There is at the heart of Christianity a radical idea, love your enemies. It seems counter-intuitive. Our enemies want to harm us, we should resist them, we should crush them. No we are to love them, because love is the heart of the Gospel. God is loving towards us, being born as one of us to transform us, by His Grace. He gives himself to die, for love of us, that we might be healed and reconciled. Love can end conflict. This is what Christ shows us. He ends the enmity between God and humanity by dying for us. As Christians we are to follow Christ’s example and put love into practice in our lives. Jesus asks us to follow His example, living it out in a way which is radically different to the ways of the world.
The world around us isn’t good at forgiveness, or turning the other cheek. It prefers to write people off: that’s how they are, and how they’re going to stay. Well, they will, unless we do something about it. In showing forgiveness and generosity we recognise the fact that we are human, flawed, and we make mistakes, and that change is possible: things don’t have to stay the same. Everyone loves those who love them. The point is in loving those who do not love us, that they become lovely to us, and loveable in themselves. Only love can transform what is filled with hate and anger.
As St John writes, ‘Beloved, let us love one another; for love is of God, and he who loves is born of God and knows God. He who does not love does not know God; for God is love. In this the love of God was made manifest among us, that God sent his only Son into the world, so that we might live through him. In this is love, not that we loved God but that he loved us and sent his Son to be the expiation for our sins. Beloved, if God so loved us, we also ought to love one another. No man has ever seen God; if we love one another, God abides in us and his love is perfected in us.’ (1John 4:7-12) At the heart of it all is the Cross, the great demonstration of God’s love. All that Christ teaches us in this morning’s gospel is made manifest on the Cross. We see God die for us, and in the Eucharist, Christ gives us His Body and Blood so that we can be transformed to do His Will, and live His Risen life, preparing us for Heaven, here and now.
God gives Himself for us: ‘for he is kind to the ungrateful and the selfish. Be merciful, even as your Father is merciful.’ (Lk 6:35-36) We can be merciful because God has shown us mercy, and continues so to do. The transforming power of God’s love and mercy is shown fully in the Mystery of the Eucharist, where we are fed by God, fed with God, so that His Love might transform us. This is generosity, shown to us so that we might be generous in return. Through God’s generosity we have the opportunity to live in a different way, and encourage others so to do. It offers the world a way out of selfishness and sin, a chance to be God’s people living life in all its fulness. Is it easy? By no means! What Jesus proposes is something costly and difficult, which requires us to go against the human instincts which lead us to be selfish, judgmental and unkind. But if we all try to do this together then we will be built up as a community of loving generosity, which makes it possible for people to be transformed into the people God wants us to be. It’s what the world wants, and longs for.

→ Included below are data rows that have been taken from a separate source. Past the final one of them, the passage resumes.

Lemma run_batch_keeps b : keeps_memory (run_batch crc32c exp env b).
Proof using others.
  intros s Hs. unfold run_batch. assert (memory_ok (dl_registry (lock env 13 s))) as Hm1 by (by apply others).
  match goal with |- context [DistPipeline.batched_forward ?a ?p ?m ?t ?pre ?r] => pose proof (batched_forward_caps a p m t pre r) as Hf;
    destruct (DistPipeline.batched_forward a p m t pre r) as [reg [lg| |]]; cbn [fst] in Hf; apply memory_ok_same in Hf; [| done | | done | | done] end.
  - match goal with |- context [sample_loop _ env b lg 0 ?sq ?sc] => pose proof (sample_loop_registry b lg 0 sq sc) as Hl; destruct (sample_loop _ env b lg 0 sq sc) as [[s1 co] [[]| |]] end;
      cbn [fst snd] in *; rewrite <- Hl in Hf || (cbn in Hl); rewrite ?Hl; try done.
    apply fold_memory; [| by rewrite Hl]. intros s2 sid Hm2. unfold finish_one. destruct (dl_active s2 !! sid) as [seq|]; [| done].
    cbn [set_cluster dl_registry]. eapply memory_ok_same; [apply free_cache_caps | by apply others].
  - apply fold_memory; [| by apply others]. intros s2 sid Hm2. destruct (dl_active s2 !! sid) as [seq|]; [| done].
    cbn [set_cluster dl_registry]. by eapply memory_ok_same; [apply free_best_caps |].
  - done.
Qed.

Lemma serve_keeps : keeps_memory (serve crc32c exp config env).
Proof using others.
  apply keeps_bind; [apply admit_keeps |]. intros _ s Hs. case_bool_decide; [done |]. destruct (build_batch _ _ _) as [b| |]; [| done..].
  case_bool_decide; [done | by apply run_batch_keeps].
Qed.

Lemma intake_keeps : keeps_memory (intake env).
Proof. intros s Hs. unfold intake. case_if; destruct (ev_pipeline env); done. Qed.

(** An iteration keeps the bound, whatever it ends with. *)
Lemma iteration_keeps : keeps_memory (dist_iteration crc32c exp config env).
Proof using others.
  unfold dist_iteration. apply keeps_then_go; [apply intake_keeps |].
  apply keeps_bind; [apply heartbeat_keeps | intros _]. apply keeps_bind; [apply membership_keeps | intros _].
  apply keeps_then_go; [| apply keeps_then_go; [| apply serve_keeps]].
  - intros s Hs. unfold wait_degraded. case_if; [| done]. rewrite <- (reject_pending_registry "pipeline degraded: waiting for reconfiguration") in Hs.
    case_bool_decide; [| done]. by destruct (ev_degraded_wake env) as [|[]].
  - intros s Hs. unfold wait_idle. case_if; [| done]. by destruct (ev_wake env) as [[]| |].
Qed.
End steps.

So how do we live the life God wants us to live? The simple answer is by trying, failing, and keeping on trying. The Christian faith has at its centre Love and Forgiveness. God shows these to us in Jesus Christ, and we have to show them to one another. The Church, you and I, all of us, are called to love and forgive each other, as we will fail. And we will fail often. We can’t earn our way to Heaven through what we do, Jesus has paved the way for us through His Death and Resurrection. We can, however, try to live out our faith in our lives, loving and forgiving each other when we fall short.Not being judgemental and overcritical. Then we can be built up in love, together, as a community reconciled to God and each other. It sounds simple and straightforward, but in practice it is really difficult. This is why we have to keep trying, allowing God transform us more and more into his likeness, through His Grace.
Through the love of God being poured into our hearts, and through that love forming who we are and what we do, that self-giving sacrificial love shown to us by Our Lord and Saviour Jesus Christ, in his dying for us, so that we might live in Him, let us be attentive to the Word of God, the Word made flesh, and not simply listen but also act –- relying not upon our own strength but upon the love and mercy of God, seeking His forgiveness, to do His Will.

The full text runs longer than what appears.